§ **WORK REQUIRED**
Only these lines are needed: the first line of the entries below through the line with "[os.path.join]), an S3", each returned exactly.

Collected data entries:
(** * rheeder: a "read content by path" interface and its five readers

    A shallow embedding of [src/rheeder/rheeder.py].  The module defines one
    interface class, [ReaderImp], and five subclasses whose [read] method is a
    short chain of calls into a collaborator: the filesystem ([open],
    [os.path.join]), an S3 client ([get_object]), a PyGithub repository
    ([get_contents], [base64.b64decode]), a GitPython repository
    ([working_tree_dir]) or nothing at all.

    The embedding has three layers.
    - The Python library functions the readers call ([posixpath.join], the
      strict UTF-8 codec, universal-newline translation, [base64.b64decode])
      are written out as executable functions.
    - The interpreter state is a record [Machine]: the backing stores (what the
      filesystem and the remote clients would answer), the heap of reader
      instances, the set of open files and the trace of collaborator calls.
      Python code is a state-and-exception monad [M] over it.
    - Each class is a constructor (its [__init__]) and a [read] method, written
      statement by statement after the source; [read] dispatches on the class
      of the instance as Python's method resolution does.

    Paths are POSIX paths ([os.path] is [posixpath]). *)

From Stdlib Require Import NArith Strings.String Strings.Ascii Strings.Byte Lists.List Lia.
From stdpp Require Import gmap strings list pretty.

Local Open Scope N_scope.

(** ** Python values *)

(** A Python [str] is a sequence of Unicode code points, a [bytes] a sequence
    of octets. *)
Abbreviation str := (list N).
Abbreviation bytes := (list byte).

(** A literal [str] / [bytes] written with ASCII characters. *)
Definition u (s : string) : str :=
  map N_of_ascii (list_ascii_of_string s).

Definition b (s : string) : bytes :=
  list_byte_of_string s.

(** What [read] hands back: text (the file readers, the pass-through reader)
    or raw bytes (the S3 and the get-contents readers). *)
Inductive value :=
| VStr (s : str)
| VBytes (data : bytes).

(** ** Exceptions *)

(** The exceptions that occur: the built-in ones raised by the interpreter and
    the standard library, and [ClientError] for whatever class a
    caller-supplied SDK object raises (botocore's [ClientError], PyGithub's
    [UnknownObjectException], ...), kept as class name and message.
    [OSError errno filename] is the exception Python builds from an error
    number of the operating system other than those of the four subclasses
    listed before it. *)
Inductive Exn :=
| NotImplementedError
| TypeError (msg : string)
| ValueError (msg : string)
| AttributeError (msg : string)
| KeyError (key : string)
| FileNotFoundError (filename : str)
| IsADirectoryError (filename : str)
| PermissionError (filename : str)
| NotADirectoryError (filename : str)
| OSError (errno : N) (filename : str)
| UnicodeDecodeError
| LookupError (msg : string)
| binascii_Error (msg : string)
| ClientError (cls : string) (msg : string).

(** The outcome of a call: a value, or a raised exception. *)
Inductive Result (A : Type) :=
| Ok (a : A)
| Raise (e : Exn).
Arguments Ok {A} a.
Arguments Raise {A} e.

(** ** The library functions the readers call *)

Module posixpath.

Definition sep : N := 47. (* "/" *)

Definition startswith_sep (p : str) : bool :=
  match p with
  | c :: _ => c =? sep
  | [] => false
  end.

§ **RESPONSE TO THIS TASK**
(** * rheeder: a "read content by path" interface and its five readers

    A shallow embedding of [src/rheeder/rheeder.py].  The module defines one
    interface class, [ReaderImp], and five subclasses whose [read] method is a
    short chain of calls into a collaborator: the filesystem ([open],
    [os.path.join]), an S3 client ([get_object]), a PyGithub repository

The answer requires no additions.